Again I agree, often it is just muckin around not even serious anyway (though I admit not always). It's different when it becomes physical, however when it's just petty name calling, you can say shit back too, or just not let it bother you.
Emotional abuse in many instances can be far more detrimental to a child's development than physical abuse. If a parent were deriding and name-calling on a daily basis it would be very much frowned upon.
Children spend a great deal of their lives in their school environment, and feeling unsafe and ostracised is bound to affect a child considerably. Teachers are caregivers as well as educators, and if they were to ignore a child who is highly emotionally distressed they would be failing to give that child any sense of security in an environment that, along with the home, dominates how their world is shaped.

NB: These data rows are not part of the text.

(** * EcoSENS: pest-trap segmentation, risk forecasting and heat-stress scoring

    A shallow embedding of [analysis.js] and [community-analysis.js] and the
    properties their specification states about them.

    Numbers.  JavaScript numbers are IEEE doubles.  The scorers only compare
    their inputs against constants and add small integers, so finite inputs
    are modelled as rationals ([Q]), which contain every finite double, and
    the accumulated scores as integers ([Z]).  The forecaster uses
    [Math.exp]; it is modelled over the real numbers ([R]), i.e. with exact
    instead of rounded arithmetic, and its decimal constants denote the
    real numbers they spell.  The classifier compares its input with the
    literal [0.15], which is no binary fraction: there the constant is the
    double the literal denotes ([Classifier.double_0_15]). *)

From Stdlib Require Import ZArith QArith Qminmax Reals Lra Lia List String Ascii.
From Stdlib Require Lqa.
From Stdlib Require Import DecimalString.
From stdpp Require Import base list relations sorting.

(** ** A fragment of JavaScript values

    The values a request body or a database row hands to the scorers:
    [undefined] (also what a missing argument is), [null] and numbers,
    including [NaN] and the infinities.  Strings, booleans and objects are
    outside the model. *)
Module JS.

Inductive number : Type :=
  | NaN
  | Fin (q : Q)
  | PosInf
  | NegInf.

Inductive value : Type :=
  | Undefined
  | Null
  | Number (n : number).

(** [ToNumber]: [undefined] becomes [NaN], [null] becomes [+0]. *)
Definition ToNumber (v : value) : number :=
  match v with
  | Undefined => NaN
  | Null => Fin 0
  | Number n => n
  end.

Definition Qltb (x y : Q) : bool := negb (Qle_bool y x).

(** IEEE comparison of two numbers: anything involving [NaN] is false. *)
Definition ltn (a b : number) : bool :=
  match a, b with
  | NaN, _ | _, NaN => false
  | Fin x, Fin y => Qltb x y
  | Fin _, PosInf => true
  | Fin _, NegInf => false
  | PosInf, _ => false
  | NegInf, NegInf => false
  | NegInf, _ => true
  end.
(** X28. [InitProject] runs [terraform init] in the directories that
    [ListScenarios] lists, in that order, and nothing else: when it
    returns no error every listed scenario was initialised; when it
    returns one, the calls stop at the first scenario whose
    initialisation failed, and the error names that scenario.  The store
    is unchanged. *)
Theorem InitProject_initialises_the_listed name listed w :
  ListScenarios ProjectDir name w = (Ok listed, w) ->
  let result := InitProject ProjectDir terraformSvc name w in
  scenarios (snd result) = scenarios w /\
  projects (snd result) = projects w /\
  match fst result with
  | None =>
      engineCalls (trace (snd result)) =
      engineCalls (trace w) ++ initCalls listed
  | Some msg =>
      exists done sc rest err,
        listed = done ++ sc :: rest /\
        engineCalls (trace (snd result)) =
          engineCalls (trace w) ++ initCalls (done ++ [sc]) /\
        terraformSvc (engineCalls (trace w) ++ initCalls done)
          (CallInit (Path sc)) = Some err /\
        msg = "初始化场景 " +:+ ID sc +:+ " (项目 " +:+ name +:+
              ") 失败: " +:+ err
  end.
Proof.
  intros Hlist. cbv zeta.
  assert (Hp : name ∈ projects w).
  { revert Hlist. unfold ListScenarios, bind. rewrite GetProject_run.
    destruct (decide _); [auto|discriminate]. }
  assert (Hpaths : Forall (fun sc => Path sc <> "") listed).
  { rewrite ListScenarios_run in Hlist by exact Hp.
    injection Hlist as <-. apply listed_paths. }
  remember (InitProject ProjectDir terraformSvc name w) as result eqn:Hres.
  revert Hres. unfold InitProject. unfold bind at 1. rewrite GetProject_run.
  destruct (decide _) as [_|]; [|contradiction].
  unfold bind at 1. rewrite Hlist.
  destruct listed as [|sc rest]; intros ->.
  - cbn [ret fst snd initCalls map]. now rewrite app_nil_r.
  - apply (initScenarios_run
             {| proj_Name := name; proj_Path := joinPath ProjectDir name |}
             (sc :: rest) w Hpaths).
Qed.

End Service.
Lemma split1_at (sep : N) (a b : jsstring) :
  forallb (fun c => negb (c =? sep)%N) a = true ->
  split1 sep (a ++ sep :: b) = (a, fst (split1 sep b) :: snd (split1 sep b)).
Proof.
  induction a as [|c a IH]; cbn [forallb app split1].
  - intros _. rewrite N.eqb_refl. now destruct (split1 sep b).
  - intros [Hc Ha]%andb_true_iff. rewrite (IH Ha).
    now destruct (c =? sep)%N.
Qed.

Lemma plainInFragment_spec (c : N) :
  plainInFragment c = true ->
  URI.isTabOrNewline c = false
  /\ URI.isHighSurrogate c = false /\ URI.isLowSurrogate c = false
  /\ URI.inFragmentPercentEncodeSet c = false.
Proof.
  unfold plainInFragment, URI.isTabOrNewline, URI.isHighSurrogate,
    URI.isLowSurrogate, URI.inFragmentPercentEncodeSet.
  rewrite !andb_true_iff, negb_true_iff, !orb_false_iff, !andb_false_iff.
  rewrite N.ltb_lt, N.leb_le, !N.eqb_neq, !N.leb_gt, !N.ltb_ge.
  intros [[Hlo Hhi] [[[H22 H3C] H3E] H60]].
  repeat split; try assumption; try lia; left; lia.
Qed.

Lemma codePoints_plain (s : jsstring) :
  forallb plainInFragment s = true ->
  URI.codePoints s = map Some s /\ List.filter (fun c => negb (URI.isTabOrNewline c)) s = s.
Proof.
  induction s as [|c s IH]; cbn [forallb URI.codePoints List.filter map];
    [auto|].
  intros [Hc Hs]%andb_true_iff.
  destruct (plainInFragment_spec c Hc) as (-> & -> & -> & _).
  destruct (IH Hs) as [-> ->]. auto.
Qed.

(** A fragment of plain text is read from the address bar as it was
    assigned. *)
Lemma hashAfterAssign_plain (s : jsstring) :
  s <> [] -> forallb plainInFragment s = true ->
  URI.hashAfterAssign (35%N :: s) = 35%N :: s.
Proof.
  intros Hne Hplain. unfold URI.hashAfterAssign.
  destruct (codePoints_plain s Hplain) as [Hcp ->]. rewrite Hcp.
  match goal with
  | |- context [flat_map ?f (map Some s)] =>
      assert (Hsame : flat_map f (map Some s) = s)
  end.
  { clear Hne Hcp. induction s as [|c s IH]; [reflexivity|].
    cbn [forallb] in Hplain. apply andb_true_iff in Hplain as [Hc Hs].
    cbn [map flat_map default from_option id].
    destruct (plainInFragment_spec c Hc) as (_ & _ & _ & ->).
    cbn [app]. now rewrite (IH Hs). }
  rewrite Hsame. now destruct s.
Qed.

Lemma urlSafe_spec (c : N) :
  urlSafe c = true ->
  plainInFragment c = true /\ (c =? 47)%N = false /\ (c =? 63)%N = false.
Proof.
  unfold urlSafe, URI.isAlphaNum, plainInFragment.
  rewrite !orb_true_iff, !andb_true_iff, negb_true_iff, !orb_false_iff.
  rewrite !N.leb_le, N.ltb_lt, !N.eqb_eq, !N.eqb_neq. lia.
Qed.
Definition alreadyEnded : Exception := Error "The context has already ended."%string.

(** [ensureActive()] of the context [c]. *)
Definition ensureActive (c : ContextId) : M unit :=
  ctx ← deref c;
  if decide (_state ctx = Active) then ret tt else throw alreadyEnded.

(** [new Context(parent)]: [_state = Active], [_children = []],
    [_observers] undefined. *)
Definition newContext (p : option ContextId) (extended : bool) : Context :=
  {| _state := Active; _parent := p; _children := []; _observers := None;
     _axis := None; _extended := extended |}.

(** Allocation of a fresh instance; [assignID] is the position in the store. *)
Definition allocate (x : Context) : M ContextId :=
  λ w, ({| heap := heap w ++ [x]; provided := provided w; trace := trace w |},
        Returned (length (heap w))).

(** [new Context()] with no parent. *)
Definition newRoot : M ContextId := allocate (newContext None false).

(** [newChild()]. *)
Definition newChild (c : ContextId) : M ContextId :=
  ensureActive c ;;
  childContext ← allocate (newContext (Some c) true);
  modify (λ x, with_children (_children x ++ [childContext]) x) c ;;
  ret childContext.

(** [store(object)]; [$provide(this, object)] adds to the registrations. *)
Definition provide (c : ContextId) (v : JsValue) : M unit :=
  λ w, ({| heap := heap w; provided := provided w ++ [(c, v)]; trace := trace w |},
        Returned tt).

Definition store (c : ContextId) (v : JsValue) : M ContextId :=
  (if isSomething v then provide c v else ret tt) ;;
  ret c.

(** [observe(observer)]; [None] is an absent observer, and the result [None]
    is [undefined]. *)
Definition observe (c : ContextId) (observer : option Observer) : M (option Unsubscribe) :=
  ensureActive c ;;
  match observer with
  | None => ret None
  | Some o =>
      modify (λ x, with_observers (Some (default [] (_observers x) ++ [o])) x) c ;;
      ret (Some {| sub_context := c; sub_observer := o |})
  end.
(** [sort_desc] is stable: what was in order before stays in order among
    equal keys. *)
Lemma sort_desc_stable {A} (key : A → Z) (R : relation A) l :
  StronglySorted R l →
  StronglySorted (λ a b, key b < key a ∨ (key a = key b ∧ R a b)) (sort_desc key l).
Proof.
  induction 1 as [|x l Hl IH Hx]; [constructor|].
  change (sort_desc key (x :: l)) with (insert_desc key x (sort_desc key l)).
  assert (Hx' : Forall (R x) (sort_desc key l)).
  { apply Forall_forall. intros y Hy. apply elem_of_sort_desc in Hy.
    by eapply Forall_forall in Hx. }
  revert IH Hx'. generalize (sort_desc key l). clear.
  induction 1 as [|y s Hs IH Hy]; intros Hx; simpl; [repeat constructor|].
  apply Forall_cons in Hx as [Hxy Hx].
  case_decide as Hle.
  - constructor; [by constructor|].
    constructor.
    { destruct (decide (key y = key x)); [right; split; [lia|done]|left; lia]. }
    apply Forall_forall. intros z Hz.
    eapply Forall_forall in Hy; [|exact Hz]. eapply Forall_forall in Hx; [|exact Hz].
    simpl in *.
    destruct (decide (key z = key x)); [right; split; [lia|done]|left; lia].
  - constructor; [by apply IH|]. apply Forall_forall. intros z Hz.
    apply elem_of_insert_desc in Hz as [->|Hz]; [left; lia|].
    by eapply Forall_forall in Hy.
Qed.
(** ** The store: nodes *)

Section StoreNodes.
Import Schema.

Local Abbreviation fresh now timeout :=
  (λ n : node_row, now - n_last_heartbeat n < seconds timeout).
Local Abbreviation stale now timeout :=
  (λ n : node_row, ¬ now - n_last_heartbeat n < seconds timeout).

Lemma set_storage_nodes_same db : set_storage_nodes (storage_nodes db) db = db.
Proof. by destruct db. Qed.

Lemma set_replicas_same db : set_replicas (replicas db) db = db.
Proof. by destruct db. Qed.

Lemma list_fmap_same {A} (g : A → A) (l : list A) :
  Forall (λ x, g x = x) l → g <$> l = l.
Proof.
  intros Hall. rewrite <- (list_fmap_id l) at 2. by apply Forall_fmap_ext_1.
Qed.

Lemma marked_inactive_nil nodes : marked_inactive [] nodes = nodes.
Proof.
  unfold marked_inactive. apply list_fmap_same, Forall_forall. intros n _.
  rewrite decide_False; [done|]. apply not_elem_of_nil.
Qed.

Lemma mark_node_inactive_marked node_id ids db :
  marked_inactive ids (storage_nodes (mark_node_inactive node_id db))
    = marked_inactive (node_id :: ids) (storage_nodes db).
Proof.
  unfold marked_inactive, mark_node_inactive. simpl.
  rewrite <- list_fmap_compose. apply list_fmap_ext. intros i n _. simpl.
  destruct (decide (n_node_id n = node_id)) as [Heq|Hne]; simpl.
  - rewrite (decide_True (P := n_node_id n ∈ node_id :: ids))
      by (rewrite Heq; left).
    by case_decide.
  - destruct (decide (n_node_id n ∈ ids)) as [Hin|Hout].
    + by rewrite decide_True by (by right).
    + rewrite decide_False; [done|]. intros [?|?]%elem_of_cons; done.
Qed.

(** The loop of [get_active_nodes] in closed form: the fresh rows are
    returned, the ids of the others are marked inactive. *)
Lemma get_active_nodes_loop now timeout rows nodes db :
  foldl (λ '(nodes, db) node,
           if decide (now - n_last_heartbeat node < seconds timeout)
           then (nodes ++ [node], db)
           else (nodes, mark_node_inactive (n_node_id node) db))
        (nodes, db) rows
  = (nodes ++ filter (fresh now timeout) rows,
     set_storage_nodes
       (marked_inactive
          (n_node_id <$> filter (stale now timeout) rows)
          (storage_nodes db)) db).
Proof.
  revert nodes db. induction rows as [|x rows IH]; intros nodes db.
  - simpl. rewrite filter_nil, app_nil_r. simpl.
    by rewrite marked_inactive_nil, set_storage_nodes_same.
  - simpl. rewrite !filter_cons.
    destruct (decide (now - n_last_heartbeat x < seconds timeout)) as [Hf|Hs].
    + rewrite IH. rewrite decide_False by tauto. by rewrite <- app_assoc.
    + rewrite IH. rewrite decide_True by done.
      rewrite fmap_cons, mark_node_inactive_marked. done.
Qed.
(** X15. The static [reportPayouts] reports the payout vector [[1; 0]] for
    the question, whatever its arguments: everything goes to the first of
    two outcomes.  The static [setApprovalForAll] only ever grants the
    approval.  Each sends its one transaction to the conditional-tokens
    contract of the network, and nothing when that address is unknown. *)
Theorem static_senders_fixed_arguments (env : Env) (questionId marketMakerAddress : string)
    (networkId : Z) (provider : ConditionalTokenStatic.Provider) :
  let tokens := getContractAddress env networkId "conditionalTokens" in
  ConditionalTokenStatic.sent
    (fst (ConditionalTokenStatic.reportPayouts env questionId networkId provider))
  = match tokens with
    | Ok address => [(address, ConditionalTokenStatic.reportPayouts_request questionId [1; 0])]
    | Throw _ => []
    end
  /\ ConditionalTokenStatic.sent
       (fst (ConditionalTokenStatic.setApprovalForAll env marketMakerAddress provider
               networkId))
     = match tokens with
       | Ok address =>
           [(address, ConditionalTokenStatic.setApprovalForAll_request marketMakerAddress true)]
       | Throw _ => []
       end.
Proof.
  cbn zeta.
  unfold ConditionalTokenStatic.reportPayouts, ConditionalTokenStatic.setApprovalForAll,
    ConditionalTokenStatic.contractAddress, ConditionalTokenStatic.sendTransaction.
  destruct (getContractAddress env networkId "conditionalTokens"); cbn; split; reflexivity.
Qed.

(** ** The lists of [common/constants.ts] *)






Lemma split_comma_not_nil (s : string) : Constants.split_comma s <> [].
Proof.
  destruct s as [| c s]; cbn; [ discriminate | ].
  destruct (Ascii.eqb c ","); [ discriminate | ].
  destruct (Constants.split_comma s); discriminate.
Qed.

(** Joining the fields of [split(',')] with commas gives the string back. *)
Lemma split_comma_join (s : string) : String.concat "," (Constants.split_comma s) = s.
Proof.
  induction s as [| c s IH]; cbn; [ reflexivity | ].
  pose proof (split_comma_not_nil s) as Hnil.
  destruct (Constants.split_comma s) as [| first rest]; [ congruence | ].
  destruct (Ascii.eqb c ",") eqn:Hc.
  - apply Ascii.eqb_eq in Hc. subst c.
    destruct rest as [| second rest]; cbn in *; now rewrite <- IH.
  - destruct rest as [| second rest]; cbn in *; now rewrite <- IH.
Qed.


(** X17. [split(',')] as the constants use it loses nothing: joining the
    entries of [BLACKLISTED_COUNTRIES] with commas gives the variable back
    whenever the variable has no empty field. *)
Theorem blacklisted_countries_round_trip (v : option string) :
  forallb Constants.nonempty (Constants.split_comma (Constants.or_empty v)) = true ->
  String.concat "," (Constants.BLACKLISTED_COUNTRIES v) = Constants.or_empty v.
Proof.
  intros H. unfold Constants.BLACKLISTED_COUNTRIES.
  rewrite <- (split_comma_join (Constants.or_empty v)) at 2.
  f_equal. rewrite forallb_forall in H.
  induction (Constants.split_comma (Constants.or_empty v)) as [| x l IH]; cbn;
    [ reflexivity | ].
  rewrite (H x (or_introl eq_refl)). f_equal. apply IH. intros y Hy. apply H. now right.
Qed.
(** * Streaming chunk-and-playback pipeline of the TTS API examples

    Shallow embedding of the TypeScript sources
      - voice-pipeline.ts        (AudioStreamPlayer, TTSWebSocketClient,
                                  LLMTextChunker, VoicePipeline,
                                  streamTTSFromHTTP, streamTTSFromSSE)
      - api-route-example.ts     (TextChunker, synthesizeChunk,
                                  streamTextWithTTS, streamWithAudio)
      - use-voice-chat.tsx       (AudioQueuePlayer, useVoiceChat.sendMessage)
    and the properties of the segmenter, the scheduler and the orchestrator
    proved about them.

    Conventions.  A JavaScript string is the list of its UTF-16 code units;
    a JavaScript number that holds a time is a rational (rounding of doubles
    is not modelled; what is stated about times is an order fact, an
    equation between sums that the program itself forms, in the order in
    which it forms them, or a bound with a margin far above the rounding
    error, and these hold for doubles as well); an exception is a value of the error type [exn]; a callback
    that mutates captured state is a state transformer. *)

From Stdlib Require Import ZArith NArith QArith Qminmax Lia Lqa.
From Stdlib.Strings Require Import String Ascii Byte.
From Stdlib Require DecimalString.
From stdpp Require Import base option list.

Im not saying its not serious, Im saying that this is not a solution. How about you answer the questions I posed, cause guess what, we don't have unlimited time and resources to spend dealing with cyber bullying, and what actually crosses the line is extremely subjective and difficult to determine.
Perhaps its not a good idea to teach children to run to the authorities every time someone upsets them. The internet is a perfect example of where people you don't like have an off button, and its a good lesson that sometimes people will be difficult and often the best thing to do is simply not to associate with them.
As above, it is not about authorities punishing people or saying who is good and bad; it is about the caregiving figures in a child's life making an effort to ensure a child's sense of safety and security.
In some cases, the fact of simply acknowledging that a child is being bullied and dealing with an immense amount of pain, and doing something to make their life at school a little easier (a life which they cannot avoid because, legally, children must attend school) could be all that is needed to ease the situation.
Being overly extreme and saying that we should give everyone carte blanche to say what they want, whenever they want, is a lazy solution that doesn't resolve anything.
Being emotionally hurt is extremely subjective. If we are to say people have a right to not have their feelings hurt online (when browsing sites they can easily just close if they don't like) we can start to ban all sorts of things.
I prefer to err on the side of caution when it comes to protecting free speech, and that means preserving a right to unlimited free speech.
If that results in some kids getting away with being mean to each other, then so be it.
It's also extremely difficult and expensive to interpret all the millions of pieces of communication that could potentially be the subject of litigation.
How does a court, or a school principal, determine if a comment was a lighthearted joke between friends or a serious jab.
How serious must bullying be before it can be dealt with in such a way. Is a minor insult like "you're fat" enough?
Is it a good use of limited resources of schools and/or the legal system to be considering such matters?
Of course being emotionally hurt is subjective; physical pain is, too. However, it's a very basic level compassion to respect that others have different pain thresholds (emotionally and physically). Just as we wouldn't go around cutting people just because we, personally, can bear that particular pain, we should understand that not everyone has the exact same emotional thresholds as we do.
(Not that people should be constantly wrapped in cotton wool or anything, but you certainly don't need to bring about pain unprovoked just because you know you can.)
In making the original statement the onus is on the slanderer to prove their accusation. For example if I called someone fat, ugly or stupid then I would need to substantiate that claim when I made it. "My god that fat bastard weighs 85kgs and he's only 11", etc etc.
Concepts of defammation/libel create the impression that everything which is published is true and must be disproved by the slandered person. Remove the concepts entirely and the discourse is seen for what it is. And it is not always true.
In the case of children and school yard bullying, there is very little need for "proof" before a rumour or a rude nickname gets out of hand.
How many 8 year olds do you think request hard, empirical evidence when someone spreads a story that a fat kid shit his pants one day?